◆ REQUIRED WORK: Provide an exact copy of the lines from the beginning of the records through the line that includes "(** * Enumerations *)", and of no others.

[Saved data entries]

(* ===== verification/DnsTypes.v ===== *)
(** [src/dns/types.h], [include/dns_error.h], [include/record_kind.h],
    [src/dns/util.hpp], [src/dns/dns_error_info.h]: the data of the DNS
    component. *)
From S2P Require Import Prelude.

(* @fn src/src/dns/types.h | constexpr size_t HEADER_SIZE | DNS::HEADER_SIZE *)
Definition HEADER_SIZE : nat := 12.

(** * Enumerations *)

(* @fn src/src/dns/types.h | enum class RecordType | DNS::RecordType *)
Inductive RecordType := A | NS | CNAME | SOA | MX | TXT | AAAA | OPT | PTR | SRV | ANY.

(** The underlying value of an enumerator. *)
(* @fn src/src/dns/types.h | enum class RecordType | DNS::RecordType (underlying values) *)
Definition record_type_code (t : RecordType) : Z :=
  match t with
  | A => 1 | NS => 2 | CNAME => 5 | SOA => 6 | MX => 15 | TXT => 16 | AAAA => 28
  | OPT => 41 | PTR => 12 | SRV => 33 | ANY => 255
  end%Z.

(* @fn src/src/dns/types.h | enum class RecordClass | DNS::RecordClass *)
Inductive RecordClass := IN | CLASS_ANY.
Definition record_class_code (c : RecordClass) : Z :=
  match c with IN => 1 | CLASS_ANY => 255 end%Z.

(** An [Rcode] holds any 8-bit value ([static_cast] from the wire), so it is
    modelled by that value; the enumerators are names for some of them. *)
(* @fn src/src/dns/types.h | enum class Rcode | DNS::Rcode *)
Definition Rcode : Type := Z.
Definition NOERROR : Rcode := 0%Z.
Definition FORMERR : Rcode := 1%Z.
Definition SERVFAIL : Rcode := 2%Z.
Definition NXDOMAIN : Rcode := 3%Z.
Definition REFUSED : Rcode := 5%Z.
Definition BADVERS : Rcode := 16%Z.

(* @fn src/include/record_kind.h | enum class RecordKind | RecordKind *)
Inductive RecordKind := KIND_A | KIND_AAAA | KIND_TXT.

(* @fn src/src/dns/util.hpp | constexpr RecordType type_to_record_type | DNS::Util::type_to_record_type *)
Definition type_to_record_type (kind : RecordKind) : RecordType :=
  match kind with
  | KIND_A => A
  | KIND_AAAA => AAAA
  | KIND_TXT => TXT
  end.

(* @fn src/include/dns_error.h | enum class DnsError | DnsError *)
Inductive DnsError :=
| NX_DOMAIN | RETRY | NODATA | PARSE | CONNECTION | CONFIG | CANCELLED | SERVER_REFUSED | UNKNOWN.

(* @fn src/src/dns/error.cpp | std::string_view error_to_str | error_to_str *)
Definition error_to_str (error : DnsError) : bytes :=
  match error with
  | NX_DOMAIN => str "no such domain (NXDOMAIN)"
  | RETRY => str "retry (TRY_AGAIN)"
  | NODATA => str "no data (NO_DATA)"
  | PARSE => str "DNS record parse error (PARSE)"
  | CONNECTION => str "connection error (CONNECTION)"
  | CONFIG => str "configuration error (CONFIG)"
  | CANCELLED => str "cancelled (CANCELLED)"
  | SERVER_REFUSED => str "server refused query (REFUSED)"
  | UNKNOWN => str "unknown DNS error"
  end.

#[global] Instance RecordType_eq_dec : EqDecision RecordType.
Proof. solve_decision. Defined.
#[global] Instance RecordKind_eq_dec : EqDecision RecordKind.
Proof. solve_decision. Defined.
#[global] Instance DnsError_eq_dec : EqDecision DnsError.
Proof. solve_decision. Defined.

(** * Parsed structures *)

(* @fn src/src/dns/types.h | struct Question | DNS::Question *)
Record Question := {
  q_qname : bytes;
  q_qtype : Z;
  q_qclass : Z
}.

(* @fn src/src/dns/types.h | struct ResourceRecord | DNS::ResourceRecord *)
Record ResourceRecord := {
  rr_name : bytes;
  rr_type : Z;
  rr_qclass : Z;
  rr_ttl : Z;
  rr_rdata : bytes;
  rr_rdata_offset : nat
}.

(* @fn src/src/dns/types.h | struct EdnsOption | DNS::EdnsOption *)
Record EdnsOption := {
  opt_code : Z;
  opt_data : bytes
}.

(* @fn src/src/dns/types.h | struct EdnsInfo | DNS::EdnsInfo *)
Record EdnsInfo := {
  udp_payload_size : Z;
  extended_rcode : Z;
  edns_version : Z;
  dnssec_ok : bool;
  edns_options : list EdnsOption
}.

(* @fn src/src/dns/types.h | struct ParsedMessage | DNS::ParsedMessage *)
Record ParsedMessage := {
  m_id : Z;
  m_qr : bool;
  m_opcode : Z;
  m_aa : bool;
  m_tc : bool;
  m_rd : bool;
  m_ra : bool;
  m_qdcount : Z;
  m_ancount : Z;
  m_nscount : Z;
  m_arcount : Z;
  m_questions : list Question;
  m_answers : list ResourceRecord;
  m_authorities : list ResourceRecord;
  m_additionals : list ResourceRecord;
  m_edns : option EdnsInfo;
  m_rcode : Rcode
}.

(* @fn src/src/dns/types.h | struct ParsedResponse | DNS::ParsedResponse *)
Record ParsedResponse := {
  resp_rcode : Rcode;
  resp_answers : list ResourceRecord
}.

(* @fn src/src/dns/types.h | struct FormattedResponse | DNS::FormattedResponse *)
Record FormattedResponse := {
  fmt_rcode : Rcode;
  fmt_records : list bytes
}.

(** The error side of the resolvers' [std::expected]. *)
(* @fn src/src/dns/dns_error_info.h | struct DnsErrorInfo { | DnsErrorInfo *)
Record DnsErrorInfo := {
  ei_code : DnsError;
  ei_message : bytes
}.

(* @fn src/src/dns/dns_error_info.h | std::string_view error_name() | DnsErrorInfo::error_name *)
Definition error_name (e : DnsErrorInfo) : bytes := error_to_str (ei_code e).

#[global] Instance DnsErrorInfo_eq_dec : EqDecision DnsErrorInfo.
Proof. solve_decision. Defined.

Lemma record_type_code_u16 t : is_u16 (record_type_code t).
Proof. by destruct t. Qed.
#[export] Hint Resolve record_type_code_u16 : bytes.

◆ RESULT OF THIS TASK:
(* ===== verification/DnsTypes.v ===== *)
(** [src/dns/types.h], [include/dns_error.h], [include/record_kind.h],
    [src/dns/util.hpp], [src/dns/dns_error_info.h]: the data of the DNS
    component. *)
From S2P Require Import Prelude.

(* @fn src/src/dns/types.h | constexpr size_t HEADER_SIZE | DNS::HEADER_SIZE *)
Definition HEADER_SIZE : nat := 12.

(** * Enumerations *)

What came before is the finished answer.